A Constituição de 1988 consagrou o nosso Estado democrático de direito como uma democracia de massas, na qual a sociedade civil também tem espaços de participação no Estado. Liquidar com essa participação foi uma das estratégias do presidente Jair Bolsonaro para implementar políticas reacionárias e/ou conservadoras e desconstruir políticas públicas modernas e democráticas, consolidadas ao longo de vários governos. Uma das áreas mais afetadas por essa estratégia foi o meio ambiente.
Entretanto, o governo começa a se deparar com as consequências jurídicas de suas ações regressivas e crimes ambientais. O presidente do Supremo Tribunal Federal (STF), ministro Luiz Fux, reservou quatro sessões plenárias da Corte para julgar sete ações relacionadas à proteção do meio ambiente e ao enfrentamento às mudanças climáticas. Ontem, a ministra Cármen Lúcia votou a favor da ADPF 651, que pede o restabelecimento da participação de representantes da sociedade civil no conselho deliberativo do Fundo Nacional do Meio Ambiente (FNMA), que estabelece prioridades e diretrizes para a atuação do fundo — o mais antigo da América Latina voltado para o meio ambiente.

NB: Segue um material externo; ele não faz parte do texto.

(* ===== verification/Daemon.v ===== *)
(** * The daemon's main loop (src/src/daemon/mesh/bootstrap.rs [serve_ipc] and
      [handle_ipc_client], src/src/daemon/mod.rs [handle_request])

    The requests of local programs are admitted, authorised and given to the operations of
    [Manager] and [Lifecycle]; between them the loop promotes the node in networks whose
    key it was granted and leaves those it was removed from, until it is told to stop.

    An answer is its outcome, not its wording.  What the operations take from outside, and
    the configuration as it loads when a request is handled, come with the request. *)

From S2P Require Import Prelude Externs Addressing Names Codecs Invite Dht Members Control Blob Peers Forward Ratelimit.
From S2P Require Import Select Network Ipc Settings Storage Admission Coordinator Joining Manager Lifecycle.

(** ** Requests *)
Inductive Reply {Networks : Type} :=
| Denied (message : string)
| Refused (e : Refusal)
| BadSubnet (e : CidrError)
| NotCreated (e : CreateError)
| WasCreated (c : CreatedNetwork)
| NotJoined (e : JoinError)
| NeedsLiveApproval
| WasJoined (j : JoinedNetwork)
| WasLeft (promoted : nat)
| WasNuked (r : NukeReply)
| WasKicked (id : EndpointId)
| StatusIs (networks : Networks)
| Switched (changed : bool)
| SyncStarted (names : list string)
| ShuttingDown
| OperatorSet
| SettingsFailed
| LogLevelSet (ok : bool)
| PathPreferenceSet
| WasGranted (id : EndpointId)
| AdminsAre (admins : list AdminInfo)
| InviteIs (i : NewInvite)
| InvitesAre (l : list InviteInfo)
| WasRevoked
| UnexpectedRequest.
Arguments Reply : clear implicits.

Section Daemon.
Context `{IrohKeys, Blake3, GroupBlobCodec, Bs58, RecordText, Pkarr, NetworkStore Disk} {Conn : Type}.
(** [network_statuses]: what a status report says of the networks. *)
Context {Networks : Type} (network_statuses : MeshManager Disk Conn -> Networks).

Record Daemon := mkDaemon {
  dm_manager : MeshManager Disk Conn;
  dm_status_snapshot : option (StatusSnapshot (Networks := Networks));
  dm_path_preference : option string;
  dm_cancelled : bool;
}.
Implicit Types d : Daemon.

Definition with_manager d (m : MeshManager Disk Conn) : Daemon :=
  mkDaemon m (dm_status_snapshot d) (dm_path_preference d) (dm_cancelled d).
Definition with_snapshot d (c : option (StatusSnapshot (Networks := Networks))) : Daemon :=
  mkDaemon (dm_manager d) c (dm_path_preference d) (dm_cancelled d).

(** What a request is handled with: the configuration as it loads and whether it can be
    saved, the clock, and the outside of each operation. *)
Record RequestWorld := mkRequestWorld {
  rq_loaded : Result AppConfig StorageError;
  rq_saves : bool;
  rq_now : Z;
  rq_node : LocalNode;
  rq_create : CreateWorld;
  rq_join : JoinWorld (Disk := Disk) (Conn := Conn);
  rq_grant : GrantWorld;
  rq_leave : EndpointId -> GrantWorld;
  rq_client : bool;
  rq_secret : list Z;
  rq_stored : bool;
  rq_log_reloads : string -> bool;
}.

Definition operator_of (loaded : Result AppConfig StorageError) : option Z :=
  match loaded with Ok c => cfg_operator_uid c | Err _ => None end.
Definition status_interval (loaded : Result AppConfig StorageError) : Z :=
  status_cache_interval (match loaded with Ok c => sc_interval_secs (cfg_status_cache c) | Err _ => None end).

Definition set_operator_uid (c : AppConfig) (v : option Z) : AppConfig :=
  mkAppConfig v (cfg_default_hostname c) (cfg_subnet c) (cfg_relay c) (cfg_discovery_dns c) (cfg_ratelimit c)
    (cfg_drop_monitor c) (cfg_path_flap c) (cfg_reconnect_log c) (cfg_reconnect_cold c) (cfg_reconnect_frozen c)
    (cfg_reconnect_holddown c) (cfg_ipc c) (cfg_hello c) (cfg_join c) (cfg_status_cache c)
    (cfg_nuke_proposal_ttl c) (cfg_listen_port c) (cfg_poller_interval c) (cfg_log_retention c)
    (cfg_invite_default_expiry c) (cfg_selfcapture_mitigation c) (cfg_log_level c) (cfg_path_preference c)
    (cfg_networks c).

(** The settings to write, if they load and can be saved. *)
Definition change_settings (w : RequestWorld) (f : AppConfig -> AppConfig) : option AppConfig :=
  match rq_loaded w with Ok c => if rq_saves w then Some (f c) else None | Err _ => None end.

Definition set_operator (w : RequestWorld) (uid : Z) : option AppConfig * Reply Networks :=
  match change_settings w (fun c => set_operator_uid c (Some uid)) with
  | Some c => (Some c, OperatorSet)
  | None => (None, SettingsFailed)
  end.

Definition answer {A} (f : A -> Reply Networks) (r : Result A Refusal) : Reply Networks :=
  match r with Ok a => f a | Err e => Refused e end.

(** An answered request: the daemon, the settings that were written and the answer. *)
Definition Handled : Type := Daemon * option AppConfig * Reply Networks.

Definition request_create d (w : RequestWorld) (mode : GroupMode) (network_name hostname : option string)
  (transport : option TransportMode) (subnet : option string) (nuke_consensus : option Z) (force : bool) : option Handled :=
  match (match subnet with Some s => sub <-? parse_cidr s; Ok (Some sub) | None => Ok None end) with
  | Err e => Some (d, None, BadSubnet e)
  | Ok parsed =>
      match create_network_inner (dm_manager d) (rq_node w) mode network_name hostname transport parsed nuke_consensus force
              false None (rq_loaded w) (rq_create w) with
      | Panic => None
      | Ret (m, saved, r) =>
          Some (with_manager d m,
                match saved with Some s => change_settings w (fun c => Settings.with_subnet c (Some s)) | None => None end,
                match r with Ok c => WasCreated c | Err e => NotCreated e end)
      end
  end.

Definition request_join d (w : RequestWorld) (network_key : string) (alias hostname : option string)
  (transport : option TransportMode) (invite : option (list Z)) (force : bool) : Handled :=
  let '(m, r, _) := join_network_inner (dm_manager d) (rq_node w) network_key alias hostname transport invite true force
                      (rq_loaded w) (rq_join w) in
  (with_manager d m, None,
   match r with Ok (Some j) => WasJoined j | Ok None => NeedsLiveApproval | Err e => NotJoined e end).

(** The operations that leave the settings alone. *)
Definition managed {A} d (r : MeshManager Disk Conn * Result A Refusal) (f : A -> Reply Networks) : Handled :=
  (with_manager d r.1, None, answer f r.2).

(** A request that got past the gate; [None]: it is never answered. *)
Definition dispatch d (req : IpcMessage Networks) (w : RequestWorld) : option Handled :=
  let m := dm_manager d in
  let loaded := rq_loaded w in
  match req with
  | Create mode network_name hostname transport subnet nuke_consensus force =>
      request_create d w mode network_name hostname transport subnet nuke_consensus force
  | Join network_key alias hostname transport invite force =>
      Some (request_join d w network_key alias hostname transport invite force)
  | Leave network force => r ← leave_network m network force (rq_leave w); Some (managed d r WasLeft)
  | Nuke network_key force cancel second =>
      r ← nuke_network m network_key force cancel second loaded (rq_now w) (rq_client w); Some (managed d r WasNuked)
  | Kick network_key endpoint_id => Some (managed d (kick_member m network_key endpoint_id) WasKicked)
  | Status =>
      let '(cache, networks) :=
        network_statuses_cached (dm_status_snapshot d) (status_interval loaded) (rq_now w) (network_statuses m) in
      Some (with_snapshot d cache, None, StatusIs networks)
  | Resume hostname network =>
      let '(c, r) := activate m hostname network loaded in
      Some (with_manager d r.1, if rq_saves w then c else None, answer Switched r.2)
  | Standby network => Some (managed d (deactivate m network) Switched)
  | Sync network => Some (managed d (sync_now m network) SyncStarted)
  | Shutdown => Some (mkDaemon m (dm_status_snapshot d) (dm_path_preference d) true, None, ShuttingDown)
  | SetOperator uid => let '(c, r) := set_operator w uid in Some (d, c, r)
  | SetLogLevel level => Some (d, None, LogLevelSet (rq_log_reloads w level))
  | SetPathPreference preference =>
      Some (mkDaemon m (dm_status_snapshot d) preference (dm_cancelled d), None, PathPreferenceSet)
  | AdminAdd network peer => r ← admin_add m network peer (rq_grant w); Some (managed d r WasGranted)
  | AdminList network => Some (d, None, answer AdminsAre (admin_list m network loaded))
  | InviteCreate network expires =>
      Some (managed d (invite_create m network expires loaded (rq_secret w) (rq_now w) (rq_stored w)) InviteIs)
  | InviteList network => Some (d, None, answer InvitesAre (invite_list m network))
  | InviteRevoke network invite_id => Some (managed d (invite_revoke m network invite_id (rq_stored w)) (fun _ => WasRevoked))
  | _ => Some (d, None, UnexpectedRequest)
  end.

Definition handle_request d (req : IpcMessage Networks) (peer_cred : option (Z * Z)) (w : RequestWorld) : option Handled :=
  match handle_request_gate req peer_cred (operator_of (rq_loaded w)) (dm_status_snapshot d) with
  | Err (IpcError message) => Some (d, None, Denied message)
  | Err _ => Some (d, None, UnexpectedRequest)
  | Ok cache => dispatch (with_snapshot d cache) req w
  end.

(** ** The loop *)

(** What a client does after it was admitted: nothing in time, something that does not
    decode, or a request. *)
Inductive ClientInput :=
| Silent
| Garbled (why : list Z)
| Asks (req : IpcMessage Networks) (w : RequestWorld).

Inductive ClientReply := NoAnswer | DecodeError (message : list Z) | Answered (r : Reply Networks).

Definition handle_ipc_client d (peer_cred : option (Z * Z)) (i : ClientInput) : option (Daemon * option AppConfig * ClientReply) :=
  match i with
  | Silent => Some (d, None, NoAnswer)
  | Garbled why => Some (d, None, DecodeError (truncate_decode_error why))
  | Asks req w => '(d, c, r) ← handle_request d req peer_cred w; Some (d, c, Answered r)
  end.

(** The loop's own state: the free slots, failures to accept in a row and how many of them
    were not logged, and until when it does not accept; and the settings that requests
    have written, newest first. *)
Record Server := mkServer {
  sv_daemon : Daemon;
  sv_slots : IpcSlots;
  sv_accept_errors : Z;
  sv_accept_repeats : Z;
  sv_paused_until : option Z;
  sv_written : list AppConfig;
}.

Inductive ServerEvent :=
| PauseOver
| Cancelled
| PromoteIn (network : string)
| LeftNetwork (network : string)
| Connects (uid operator : option Z)
| AcceptFails (now : Z)
| ClientDone (p : Permit) (peer_cred : option (Z * Z)) (i : ClientInput).

Inductive ServerOutput := Nothing | Serves (p : Permit) | TurnsAway | Replies (r : ClientReply) | Stopped.

Definition with_daemon (s : Server) d : Server :=
  mkServer d (sv_slots s) (sv_accept_errors s) (sv_accept_repeats s) (sv_paused_until s) (sv_written s).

A sociedade civil havia sido excluída do conselho do fundo em fevereiro de 2020, ou seja, dois meses após a posse de Jair Bolsonaro. O fundo é estratégico. Desde a sua criação, em 1989, foram aprovados 1.450 projetos socioambientais e recursos da ordem de R$ 275 milhões, investidos em iniciativas de conservação e de uso sustentável dos recursos naturais. No mesmo voto, Cármen Lúcia também considerou inconstitucional o afastamento do conselho dos governadores da Amazônia Legal e a extinção do Comitê Organizador do Fundo da Amazônia, no qual os representantes da sociedade civil tinham assento.
Pacote verde
Ao suspender os trabalhos, ontem, o julgamento estava 4 a 1 a favor da derrubada do decreto de Bolsonaro e 3 a 2 pela derrubada dos outros dois textos. A análise deve ser retomada na última semana de abril, após os feriados da Semana Santa e de Tiradentes. Ricardo Lewandowski e Alexandre de Moraes acompanharam Cármen Lúcia. André Mendonça e Nunes Marques, ministros indicados por Bolsonaro, abriram as divergências.
Entre as ações do Pacote Verde — como está sendo chamada o julgamento da Corte —, a Arguição de Descumprimento de Preceito Fundamental (ADPF) 760 é uma das mais importantes. Exige a retomada do Plano de Ação para Prevenção e Controle do Desmatamento na Amazônia (PPCDAM). Foi apresentado ao Supremo um extenso levantamento de dados e análises sobre a destruição da floresta e a desestruturação de políticas ambientais promovidas pelo governo Bolsonaro, feito por uma coalizão de 10 organizações ambientais e de direitos humanos.
Institucionalidade
A importância do julgamento é histórica. Pela primeira vez, o Supremo tomará decisões de grande impacto ambiental, sobretudo em relação à Amazônia, cuja jurisprudência terá repercussão internacional. Além da ADPF 760 e da ADPF 651, estão em julgamento no Supremo mais as seguintes ações:
— A ADPF 735 questiona decreto presidencial que retira autonomia do Ibama na fiscalização de crimes ambientais e a transfere para as Forças Armadas pela Operação Verde Brasil;
— A ADO 54 acusa o governo federal de omissão no combate ao desmatamento;
— A ADO 59 pede a reativação do Fundo Amazônia, o repasse de recursos financeiros de projetos já aprovados e a avaliação dos projetos em fase de consulta;
— A ADI 6148 questiona resolução do Conama que estabelece padrões de qualidade do ar, sem estabelecer prazos para a mudança;
— A ADI 6808 contesta medida provisória que permite licença ambiental automática para empresas consideradas de grau de risco médio e impede que órgãos de licenciamento solicitem informações adicionais, além das informadas à Redesim (Rede Nacional para a Simplificação do Registro e da Legalização de Empresas e Negócios).
O julgamento servirá para consolidar a institucionalidade da política ambiental brasileira, que tem uma das melhores legislações existentes, inclusive reconhecida internacionalmente. Infelizmente, a política do governo Bolsonaro para o meio ambiente é sinônimo de desastre, em todos os sentidos. Essa institucionalidade é fundamental para que o Brasil possa honrar seus compromissos internacionais e os governos, em todos os níveis, cumpram seu papel em relação ao aquecimento global. Essa agenda é um dos temas em debate no mundo e deverá voltar à pauta dos fóruns internacionais, depois da guerra da Ucrânia, que já está tendo grande impacto prejudicial ao meio ambiente.